Oxidative stress plays an important role in the pathogenesis of many diseases, while the exact mechanism that hydrogen peroxide (H2O2) as one of the most abundant reactive oxygen species (ROS) exerts its influence on oxidative stress remains unclear. We developed a novel turn-on ratiometric electrochemical sensor for the detection of H2O2 in blood samples. The electrochemical probe 5-(1,2-dithiolan-3-yl)-N-(4-(4,4,5,5-tetramethyl-1,3,2-dioxaborolan-2-yl)-phenyl)pent-anamide (BA) was designed and synthesized for the selective detection of H2O2 via a one-step amide reaction.
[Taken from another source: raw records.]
(* ===== verification/TypeContext.v ===== *)
(** The context of object types that the routes share ([api/v1/objecttype_helpers.py]): one cached context with the tokens of
    what it was built from, served while another is built in the background, and the revision that each response records.

    The server keeps one list of object types until its metadata are loaded again, and a memo remembers the token of the
    list by its identity, here a number. The construction of a context ([_build_object_type_context]) is a call, [model_token]
    is [model_revision], and [model_dump_json] of an item is pydantic's. *)

From S2P Require Export HttpCaching UaValues OpcuaReads.
Local Open Scope Z_scope.

Module TypeContext.
Export HttpCaching ObjectTypes OpcuaReads.
Local Open Scope async_scope.

#[export] Instance OpcUaNamespaceInfo_eq_dec : EqDecision OpcUaNamespaceInfo.
Proof. solve_decision. Defined.

Record ObjectTypeContext := {
  oc_namespace_infos : list OpcUaNamespaceInfo;
  oc_object_types : list OpcUaObjectTypeInfo;
  oc_element_ids_by_node_id : dict string string;
  oc_items : list ObjectTypeResponse;
  oc_source_type_to_element_id : dict string string;
  oc_revision : string;
}.

Definition set_revision (r : string) (c : ObjectTypeContext) : ObjectTypeContext :=
  {| oc_namespace_infos := oc_namespace_infos c; oc_object_types := oc_object_types c; oc_element_ids_by_node_id := oc_element_ids_by_node_id c;
     oc_items := oc_items c; oc_source_type_to_element_id := oc_source_type_to_element_id c; oc_revision := r |}.

(** ** Tokens *)

Definition opt {A} (f : A -> pyval) (o : option A) : pyval := match o with Some a => f a | None => PNone end.

Definition OBJECT_TYPE_KEY_FIELDS (item : OpcUaObjectTypeInfo) : list pyval :=
  [PStr (ot_node_id item); opt PStr (ot_parent_node_id item); PStr (ot_browse_name item); PStr (ot_display_name item);
   opt PStr (ot_description item); opt PBool (ot_is_abstract item)].

Definition OBJECT_TYPE_MEMBER_KEY_FIELDS (m : OpcUaObjectTypeMemberInfo) : list pyval :=
  [PStr (om_node_id m); PStr (om_browse_name m); PStr (om_display_name m); opt PStr (om_description m); PStr (om_node_class m);
   opt PStr (om_data_type m); opt PStr (om_modelling_rule m); opt PStr (om_variant_type m); opt PBool (om_is_array m); opt PInt (om_value_rank m);
   opt (fun l => PList (map PInt l)) (om_array_dimensions m); opt PStr (om_parent_node_id m); opt PStr (om_type_definition_id m);
   opt PStr (om_reference_type_id m); opt PStr (om_reference_type m); opt PInt (om_reference_order m)].

Definition key_order {A} (p q : string * A) : bool := string_leb p.1 q.1.

(** [tuple(sorted(d.items()))]; the keys of a dictionary differ, so that values are not compared. *)
Definition sorted_items {A} (f : A -> pyval) (d : dict string A) : pyval :=
  PTuple (map (fun p => PTuple [PStr p.1; f p.2]) (py_sorted key_order (dict_items d))).

Definition type_key (item : OpcUaObjectTypeInfo) : pyval :=
  PTuple [PTuple (OBJECT_TYPE_KEY_FIELDS item); sorted_items (opt PStr) (ot_properties item);
          PTuple (map (fun m => PTuple (OBJECT_TYPE_MEMBER_KEY_FIELDS m)) (ot_members item))].

(** [(info.uri, info.display_name, info.namespace_version, info.server_uri)]. *)
Definition info_key (info : OpcUaNamespaceInfo) : pyval :=
  PTuple [PStr (nsi_uri info); PStr (nsi_display_name info); opt PStr (nsi_namespace_version info); opt PStr (nsi_server_uri info)].

Section Context_.
Context (sha256_hex : string -> string) (model_token : BuildResult -> string) (model_dump_json : ObjectTypeResponse -> string).

Definition object_types_token (object_types : list OpcUaObjectTypeInfo) : string := content_revision sha256_hex (map type_key object_types).

Definition context_values (c : ObjectTypeContext) : list pyval :=
  [PTuple (map info_key (oc_namespace_infos c)); PStr (object_types_token (oc_object_types c));
   PTuple (map (fun item => PStr (model_dump_json item)) (oc_items c)); sorted_items PStr (oc_element_ids_by_node_id c);
   sorted_items PStr (oc_source_type_to_element_id c)].

Definition object_type_context_revision (c : ObjectTypeContext) : string := content_revision sha256_hex (context_values c).

(** ** The state of the application *)

Record CachedContext := {
  cc_model_token : string;
  cc_namespace_token : list OpcUaNamespaceInfo;
  cc_object_types_token : string;
  cc_context : ObjectTypeContext;
}.

Record TypeState := {
  ts_model_cache : option BuildResult;
  ts_memo : option (nat * string);
  ts_object_type_context_cache : option CachedContext;
  ts_refreshing : bool;
}.

Definition set_memo (m : option (nat * string)) (s : TypeState) : TypeState :=
  {| ts_model_cache := ts_model_cache s; ts_memo := m; ts_object_type_context_cache := ts_object_type_context_cache s; ts_refreshing := ts_refreshing s |}.

Definition set_context_cache (c : option CachedContext) (s : TypeState) : TypeState :=
  {| ts_model_cache := ts_model_cache s; ts_memo := ts_memo s; ts_object_type_context_cache := c; ts_refreshing := ts_refreshing s |}.

Definition set_refreshing (b : bool) (s : TypeState) : TypeState :=
  {| ts_model_cache := ts_model_cache s; ts_memo := ts_memo s; ts_object_type_context_cache := ts_object_type_context_cache s; ts_refreshing := b |}.

(** [_memoized_object_types_token]. *)
Definition memoized_object_types_token (types : nat * list OpcUaObjectTypeInfo) (s : TypeState) : TypeState * string :=
  let fresh := let token := object_types_token types.2 in (set_memo (Some (types.1, token)) s, token) in
  match ts_memo s with
  | Some (id, token) => if Nat.eqb id types.1 then (s, token) else fresh
  | None => fresh
  end.

(** [_cached_object_type_context]. *)
Definition cached_object_type_context (model_token : string) (infos : list OpcUaNamespaceInfo) (types_token : string) (s : TypeState) : option ObjectTypeContext :=
  match ts_object_type_context_cache s with
  | Some c =>
      if (bool_decide (cc_model_token c = model_token) && bool_decide (cc_namespace_token c = infos) &&
          bool_decide (cc_object_types_token c = types_token))%bool
      then Some (cc_context c) else None
  | None => None
  end.

(** [_stale_object_type_context]. *)
Definition stale_object_type_context (s : TypeState) : option ObjectTypeContext := cc_context <$> ts_object_type_context_cache s.

(** [_schedule_object_type_context_refresh]: a refresh is started unless one runs. *)
Definition schedule_object_type_context_refresh (s : TypeState) : TypeState := if ts_refreshing s then s else set_refreshing true s.

(** ** Calls *)

Inductive type_call : Type -> Type :=
  | GetNamespaceInfos : type_call (outcome error (list OpcUaNamespaceInfo))
  | GetObjectTypes : type_call (outcome error (nat * list OpcUaObjectTypeInfo))
  | BuildContext (model : BuildResult) (infos : list OpcUaNamespaceInfo) (object_types : list OpcUaObjectTypeInfo) : type_call (outcome error ObjectTypeContext).

Abbreviation method A := (prog TypeState type_call (outcome error A)).

(** The first look at the cache: a context to serve, or the token to build for. *)
Definition look (allow_stale : bool) (model : BuildResult) (infos : list OpcUaNamespaceInfo) (types : nat * list OpcUaObjectTypeInfo) (s : TypeState) :
    TypeState * (ObjectTypeContext + string) :=
  let '(s, token) := memoized_object_types_token types s in
  match cached_object_type_context (model_token model) infos token s with
  | Some c => (s, inl c)
  | None =>
      match (if allow_stale then stale_object_type_context s else None) with
      | Some c => (schedule_object_type_context_refresh s, inl c)
      | None => (s, inr token)
      end
  end.

Definition store (model : BuildResult) (infos : list OpcUaNamespaceInfo) (types_token : string) (c : ObjectTypeContext) : TypeState -> TypeState :=
  set_context_cache (Some {| cc_model_token := model_token model; cc_namespace_token := infos; cc_object_types_token := types_token; cc_context := c |}).

(** Under the lock: another look, and the construction. *)
Definition build_locked (model : BuildResult) (infos : list OpcUaNamespaceInfo) (types : nat * list OpcUaObjectTypeInfo) (token : string) : method ObjectTypeContext :=
  cached <- sect (fun s => (s, cached_object_type_context (model_token model) infos token s));;
  match cached with
  | Some c => Ret (Ok c)
  | None =>
      obind (call (BuildContext model infos types.2)) (fun built =>
        let c := set_revision (object_type_context_revision built) built in
        _ <- update (store model infos token c);; Ret (Ok c))
  end.

Definition resolve_object_type_context (model : BuildResult) (namespace_infos : option (list OpcUaNamespaceInfo)) (allow_stale : bool) : method ObjectTypeContext :=
  obind (match namespace_infos with Some infos => Ret (Ok infos) | None => call GetNamespaceInfos end) (fun infos =>
  obind (call GetObjectTypes) (fun types =>
    looked <- sect (look allow_stale model infos types);;
    match looked with
    | inl c => Ret (Ok c)
    | inr token => with_lock (build_locked model infos types token)
    end)).

(** [_get_object_type_context]: with what the request has recorded. *)
Definition get_object_type_context (parts : option Parts) (model : BuildResult) (namespace_infos : option (list OpcUaNamespaceInfo)) (allow_stale : bool) :
    method (ObjectTypeContext * option Parts) :=
  obind (resolve_object_type_context model namespace_infos allow_stale) (fun c => Ret (Ok (c, record_revision OBJECT_TYPES_PART (oc_revision c) parts))).

(** [_refresh_object_type_context], the task that a stale context starts; for the newest model, whatever fails. *)
Definition refresh_object_type_context (model : BuildResult) : prog TypeState type_call unit :=
  target <- sect (fun s => (s, default model (ts_model_cache s)));;
  _ <- get_object_type_context None target None false;;
  update (set_refreshing false).

(** [warm_object_type_context]. *)
Definition warm_object_type_context (model : BuildResult) : method (ObjectTypeContext * option Parts) := get_object_type_context None model None false.

(** [_get_object_endpoint_context]: without the types if they cannot be had, and then without a tag. *)
Definition get_object_endpoint_context (parts : option Parts) (model : BuildResult) :
    prog TypeState type_call (outcome http_error (list OpcUaNamespaceInfo * dict string string * dict string string * option Parts)) :=
  infos <- call GetNamespaceInfos;;
  match infos with
  | Err _ => Ret (Err (HttpError 502 "OpcUaNamespaceError" "Failed to read OPC UA namespaces"))
  | Ok infos =>
      context <- get_object_type_context parts model (Some infos) true;;
      let '(by_node_id, by_source_type, parts) :=
        match context with
        | Ok (c, parts) => (oc_element_ids_by_node_id c, oc_source_type_to_element_id c, parts)
        | Err _ => (∅, ∅, mark_not_cacheable parts)
        end in
      Ret (Ok (infos, by_node_id, by_source_type, record_revision NAMESPACES_PART (content_revision sha256_hex (map info_key infos)) parts))
  end.
End Context_.
End TypeContext.
(** The name of the type itself, which comes first. *)
Definition root_browse_name (type_id : string) (hierarchy : list OpcUaTypeDefinitionInfo) : option string :=
  match hierarchy with
  | root :: _ =>
      if (bool_decide (lower (expanded_node_id (ti_node_id root) infos) = lower type_id) && truthy (strip (ti_browse_name root)))%bool
      then Some (strip (ti_browse_name root)) else None
  | [] => None
  end.

Definition resolved_custom (hierarchies : dict string (list OpcUaTypeDefinitionInfo)) (resolved : dict string ResolvedCustomDataType) (type_id : string) :
    dict string ResolvedCustomDataType :=
  match hierarchies !! type_id with
  | Some hierarchy =>
      match scalar_schema_from_type_hierarchy hierarchy with
      | Some schema => <[lower type_id := {| rd_scalar_schema := schema; rd_browse_name := root_browse_name type_id hierarchy |}]> resolved
      | None => resolved
      end
  | None => resolved
  end.

Definition resolve_custom_scalar_datatype_schemas (source_type_ids : list string) : building (dict string ResolvedCustomDataType) :=
  match candidates_of source_type_ids with
  | [] => Ret ∅
  | candidates =>
      let lookup_ids := dict_of_list (map (fun id => (indexed_node_id_for_hierarchy_lookup infos id, id)) candidates) in
      answer <- call (ResolveHierarchies (py_sorted string_leb (dict_keys lookup_ids)));;
      hierarchies <- resolve_each candidates (match answer with Val answer => hierarchies_answered lookup_ids answer | Raise => ∅ end);;
      Ret (fold_left (resolved_custom hierarchies) candidates ∅)
  end.

(** ** Items *)

(** The namespace that a node id states. *)
Definition stated_namespace (node_id : string) : string := default (namespace_uri_for_node_id node_id infos) (namespace_uri_from_expanded_node_id node_id).

Definition virtual_element_id (namespace_uri display_name source_type_id : string) : string :=
  virtual_object_type_element_id namespace_uri display_name source_type_id (server_uri_for_namespace_infos infos) (namespace_version_for_uri namespace_uri infos).
(* ===== verification/TypeBuildSpec.v ===== *)
(** What the construction of the context of object types promises, however the server answers: it ends with a context, in which
    the types of the server come first, and the type that an object is served with is among those that are listed, unless it is
    given as the null id. *)

From S2P Require Import TypeBuild SchemasSpec ObjectSchemaSpec TypeContextSpec.
Local Open Scope string_scope.
Local Open Scope list_scope.

Module TypeBuildSpec.
Import TypeBuild SchemasSpec ObjectSchemaSpec.

(** ** Parts that always end *)

Lemma each_total {A B} (f : B -> A -> outcome construction_error B) l : (forall b x, x ∈ l -> exists b', f b x = Ok b') -> forall b, exists b', each f b l = Ok b'.
Proof.
  induction l as [|x l IH]; intros Hf b; [by exists b|]. cbn [each]. destruct (Hf b x ltac:(by left)) as [b1 ->]. apply IH. intros b' y Hy. apply Hf. by right.
Qed.

Lemma each_map {A B} (f : A -> outcome construction_error B) (P : A -> B -> Prop) l : (forall x, x ∈ l -> exists y, f x = Ok y /\ P x y) ->
  forall acc, exists ys, each (fun items x => y ← f x; Ok (items ++ [y])) acc l = Ok (acc ++ ys) /\ Forall2 P l ys.
Proof.
  induction l as [|x l IH]; intros Hf acc; cbn [each]; [exists []; by rewrite app_nil_r|]. destruct (Hf x ltac:(by left)) as (y & -> & HP). cbn [mbind outcome_bind].
  destruct (IH ltac:(intros z Hz; apply Hf; by right) (acc ++ [y])) as (ys & E & Hys). exists (y :: ys). rewrite <-app_assoc in E. split; [exact E|by constructor].
Qed.

Lemma wrapped_made display_name source_type_id schema : exists wrapped, wrapped_value_schema display_name source_type_id schema = Some wrapped.
Proof.
  unfold wrapped_value_schema. cbv zeta. destruct (List.filter _ _) as [|p l]; [by eexists|]. set (defs := match obj_get "$defs" schema with Some (JObj l) => l | _ => [] end).
  set (base := or_str _ _). destruct (first_free_total (value_def_key base) (fun i j => numbered_inj _ _ i j) (map fst defs)) as (i & _ & -> & _). by eexists.
Qed.

Section Parts.
Context (u : Universe) (settings : TypeSettings) (dump_instance : ObjectInstanceResponse -> json) (infos : list OpcUaNamespaceInfo).
Context (Harg : arguments_ok u).

Lemma structure_item_made item defs raw source_type_id : exists entry, structure_item settings infos item defs raw source_type_id = Some entry.
Proof using.
  unfold structure_item. cbv zeta. destruct (transitive_defs_exact raw (Dict defs)) as (required & -> & _). cbn [mbind option_bind].
  set (schema := titled _ _ _). destruct (wrapped_made (match obj_get "title" raw with Some (JStr s) => or_str s "StructureType" | _ => "StructureType" end) source_type_id schema) as [w ->].
  by eexists.
Qed.

Lemma synthetic_made items : exists l, synthetic_object_types_from_structure_defs settings infos items = Ok l.
Proof using.
  unfold synthetic_object_types_from_structure_defs. edestruct (each_total (synthetic_of_item settings infos) items) as [d ->]; [|by eexists].
  intros acc item _. unfold synthetic_of_item. destruct (obj_get "$defs" (otr_schema item)) as [[| | | | | |defs]|]; try by eexists.
  apply each_total. clear acc. intros acc raw _. unfold synthetic_of_def. destruct (source_hint raw) as [hint|]; [|by eexists]. cbv zeta. destruct (dict_mem _ _); [by eexists|].
  destruct (structure_item_made item defs raw (expanded_node_id hint infos)) as [entry ->]. by eexists.
Qed.
Lemma path_not_up segs : Forall normal_segment segs ->
  path_of segs ≠ slash :: dotdot /\ starts_with (slash :: dotdot ++ [slash]) (path_of segs) = false.
Proof.
  intros H. unfold path_of. destruct H as [|s segs (H1 & H2 & H3 & H4) H]; [done|]. rewrite join_at_cons.
  set (r := match segs with [] => [] | _ => _ end). assert (Hr : r = [] \/ exists r', r = slash :: r') by (subst r; destruct segs; eauto).
  split.
  - intros [= E]. destruct s as [|a [|b [|c s]]]; [done|..]; cbn in E.
    + injection E as -> E. destruct Hr as [Hr|[r' Hr]]; rewrite Hr in E; [done|]. by injection E.
    + injection E as -> -> E. by apply H3.
    + by injection E.
  - apply not_true_iff_false. intros E. destruct s as [|a [|b [|c s]]]; [done|..]; cbn in E; unfold ceqb in E; bool_hyps; subst.
    + by destruct Hr as [Hr|[r' Hr]]; rewrite Hr in *.
    + by apply H3.
    + apply H4. set_solver.
Qed.

(** A segment that stays in a normalised path. *)
Definition kept (seg : text) : bool := negb (bool_decide (seg = [] \/ seg = dot)).

Lemma kept_normal seg : slash ∉ seg -> seg ≠ dotdot -> kept seg = true -> normal_segment seg.
Proof. intros Hs Hd Hk%negb_true_iff%bool_decide_eq_false. split_and!; [| |done|done]; intros ->; apply Hk; auto. Qed.

Lemma fold_push_kept segs comps : Forall (fun s => slash ∉ s /\ s ≠ dotdot) segs ->
  fold_left (push_component true) segs comps = reverse (List.filter kept segs) ++ comps.
Proof.
  intros H. revert comps. induction H as [|s segs [Hs Hd] _ IH]; intros comps; [done|]. cbn [fold_left List.filter].
  destruct (kept s) eqn:Ek.
  - rewrite push_same by (by apply kept_normal). by rewrite IH, reverse_cons, <-app_assoc.
  - assert (push_component true comps s = comps) as ->; [|done].
    unfold push_component. rewrite bool_decide_true; [done|]. by apply negb_false_iff, bool_decide_eq_true in Ek.
Qed.

Lemma normpath_kept segs : Forall (fun s => slash ∉ s /\ s ≠ dotdot) segs -> double_slash (path_of segs) = false ->
  normpath (path_of segs) = path_of (List.filter kept segs).
Proof.
  intros H Hd. rewrite normpath_single by done.
  assert (split_at slash (path_of segs) = [] :: split_at slash (join_at slash segs)) as -> by done.
  destruct segs as [|s segs]; [done|].
  rewrite split_join; [|discriminate|eapply Forall_impl; [exact H|by intros x [Hx _]]].
  change (path_of (reverse (fold_left (push_component true) (s :: segs) [])) = path_of (List.filter kept (s :: segs))).
  by rewrite fold_push_kept, app_nil_r, reverse_involutive.
Qed.

(** Empty segments and single dots disappear. *)
Lemma safe_request_path_kept segs : Forall (fun s => slash ∉ s /\ s ≠ dotdot) segs -> head segs ≠ Some [] ->
  Forall (fun c => clean c = true) (path_of segs) ->
  safe_request_path bracketed_netloc_ok [] (path_of segs) = Ok (path_of (List.filter kept segs)).
Proof.
  intros Hs Hh Hc. assert (Hn : Forall normal_segment (List.filter kept segs)).
  { apply Forall_forall. intros s [Hin Hk]%elem_of_filter_list. rewrite Forall_forall in Hs. destruct (Hs s Hin). by apply kept_normal. }
  assert (Hd : double_slash (path_of segs) = false).
  { destruct segs as [|[|c s] segs]; [done|done|]. apply Forall_cons in Hs as [[Hs _] _]. unfold path_of. rewrite join_at_cons.
    unfold double_slash. cbn. unfold ceqb. rewrite (bool_decide_false (slash = c)); [done|]. set_solver. }
  unfold safe_request_path. change (safe_api_prefix _ []) with (@Ok exn _ (@nil ascii)). cbn [mbind outcome_bind app].
  unfold split_url. rewrite urlsplit_clean by done. cbn [mbind outcome_bind sr_scheme sr_netloc sr_path sr_query sr_fragment has_text negb orb].
  rewrite Hd, normpath_kept by done. pose proof (double_slash_path_of _ Hn) as Hd'. pose proof (path_not_up _ Hn) as [Hu Hu'].
  unfold double_slash. by rewrite Hd', Hu', bool_decide_false.
Qed.

(** ** Parameters stay in their segments *)

(** A segment with its parameter filled in. *)
Definition fill_segment (arguments : dict string json) (names : list string) (seg : text) : text :=
  match List.find (fun n => bool_decide (placeholder n = seg)) names with
  | Some n => match arguments !! n with Some v => quote_url (str_of repr v) | None => seg end
  | None => seg
  end.

(** Every parameter is a segment of its own. *)
Definition whole_placeholders (names : list string) (route : list text) : Prop :=
  forall n, n ∈ names -> slash ∉ chars n /\ (forall seg, seg ∈ route -> seg = placeholder n \/ contains (placeholder n) seg = false).

(** Why a parameter cannot be filled in. *)
Definition unfilled (route : list text) (arguments : dict string json) (e : exn) (n : string) : Prop :=
  placeholder n ∉ route \/ arguments !! n = None \/ exists v, arguments !! n = Some v /\ safe_path_parameter_value bracketed_netloc_ok repr n v = Err e.

Lemma placeholder_inj n n' : placeholder n = placeholder n' -> n = n'.
Proof. intros [= H]. apply app_inj_tail in H as [H _]. by rewrite <-(of_chars_chars n), H, of_chars_chars. Qed.

Lemma quote_no_placeholder n s : contains (placeholder n) (quote_url s) = false.
Proof. apply not_true_iff_false. intros H. apply (contains_elem _ _ "{"%char) in H; [|by left]. by apply quote_chars in H. Qed.

Lemma safe_value n v t : safe_path_parameter_value bracketed_netloc_ok repr n v = Ok t -> t = str_of repr v /\ t ≠ dotdot.
Proof.
  unfold safe_path_parameter_value. destruct (split_url _ _) as [parsed|e]; [|done]. cbn [mbind outcome_bind]. case_goal; [done|]. intros [= <-]. split; [done|].
  intros E. rewrite E in *. bool_hyps. by match goal with H : contains dotdot dotdot = false |- _ => rewrite contains_self in H end.
Qed.

(** One replacement. *)
Lemma replace_segment n v route seg : whole_placeholders [n] route -> seg ∈ route ->
  replace (placeholder n) v seg = if bool_decide (placeholder n = seg) then v else seg.
Proof.
  intros Hw Hs. destruct (Hw n) as [_ H]; [by left|]. case_bool_decide as E; [subst; by apply replace_self|].
  destruct (H seg Hs) as [->|Hc]; [done|]. by apply replace_absent.
Qed.

Lemma fill_parameters_path names arguments route : NoDup names -> whole_placeholders names route ->
  match fill_parameters bracketed_netloc_ok repr names arguments (path_of route) with
  | Ok t => t = path_of (map (fill_segment arguments names) route) /\
            (forall n, n ∈ names -> exists v, arguments !! n = Some v /\ str_of repr v ≠ dotdot)
  | Err e => exists n, n ∈ names /\ unfilled route arguments e n
  end.
Proof.
  intros Hnd. revert route. induction Hnd as [|n names Hn Hnd IH]; intros route Hw; cbn [fill_parameters].
  { split; [|by intros n ?%elem_of_nil]. f_equal. symmetry. apply map_id. }
  destruct (Hw n) as [Hslash Hwn]; [by left|].
  assert (Hph : slash ∉ placeholder n) by (unfold placeholder; set_solver).
  rewrite contains_path_of by done. destruct (negb _) eqn:Ec.
  { exists n. split; [by left|]. left. intros H. apply negb_true_iff, not_true_iff_false in Ec. apply Ec, existsb_exists. exists (placeholder n).
    split; [by apply list_elem_of_In|apply contains_self]. }
  destruct (arguments !! n) as [v|] eqn:Ev; [|exists n; split; [by left|]; by right; left].
  destruct (safe_path_parameter_value _ _ n v) as [t|e] eqn:Es; cbn [mbind outcome_bind]; [|exists n; split; [by left|]; right; right; by exists v].
  apply safe_value in Es as [-> Hdd]. rewrite replace_path_of by done. set (route' := map _ route).
  assert (Hr : route' = map (fun seg => if bool_decide (placeholder n = seg) then quote_url (str_of repr v) else seg) route).
  { apply List.map_ext_in. intros seg Hseg%list_elem_of_In. apply (replace_segment n _ route); [|done]. by intros m ->%list_elem_of_singleton. }
  assert (Hw' : whole_placeholders names route').
  { intros m Hm. destruct (Hw m) as [Hsm Hwm]; [by right|]. split; [done|]. rewrite Hr. intros seg (seg0 & -> & H0)%elem_of_map.
    case_bool_decide; [right; apply quote_no_placeholder|by apply Hwm]. }
  specialize (IH route' Hw'). destruct (fill_parameters _ _ names arguments (path_of route')) as [t|e].
  - destruct IH as [-> Hok]. split; [|intros m [->|Hm]%elem_of_cons; [by exists v|by apply Hok]]. f_equal. rewrite Hr, List.map_map. apply List.map_ext_in.
    intros seg _. unfold fill_segment. cbn [List.find]. case_bool_decide as E; [|done]. rewrite Ev.
    destruct (List.find _ names) as [m|] eqn:Ef; [|done]. apply List.find_some in Ef as [_ Ef%bool_decide_eq_true]. exfalso.
    pose proof (quote_no_placeholder m (str_of repr v)) as H. by rewrite <-Ef, contains_self in H.
  - destruct IH as (m & Hm & Hu). exists m. split; [by right|]. destruct Hu as [Hu|Hu]; [left|by right]. intros H. apply Hu. rewrite Hr.
    apply elem_of_map. exists (placeholder m). split; [|done]. rewrite bool_decide_false; [done|]. intros E%placeholder_inj. by subst.
Qed.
Meanwhile, Nile Blue A (NB) was optimized as an internal reference molecule, thus enabling accurate quantification of H2O2 in a complex environment. BA and NB were then co-assembled onto a carbon fiber microelectrode (CFME) coated with Au cones. The oxidation peak current ratio between BA and NB demonstrated good linearity with the logarithm of the H2O2 concentration values ranging from 0.5 mu M to 400 mu M with a low detection limit of 0.02 mu M. The developed sensor showed remarkable selectivity against potential interferences in whole blood samples, especially for ascorbic acid, uric acid, and dopamine. In combination with the unique characteristics of CFME, such as a small size and good biocompatibility, the microsensor was used for rapid analysis of one drop of whole blood sample. This sensor not only creates a new platform for the detection of H2O2 in whole blood samples, but also provides a new design strategy of other ROS analysis for early diagnosis of ROS-related diseases, drug discovery processes, and pathological mechanisms.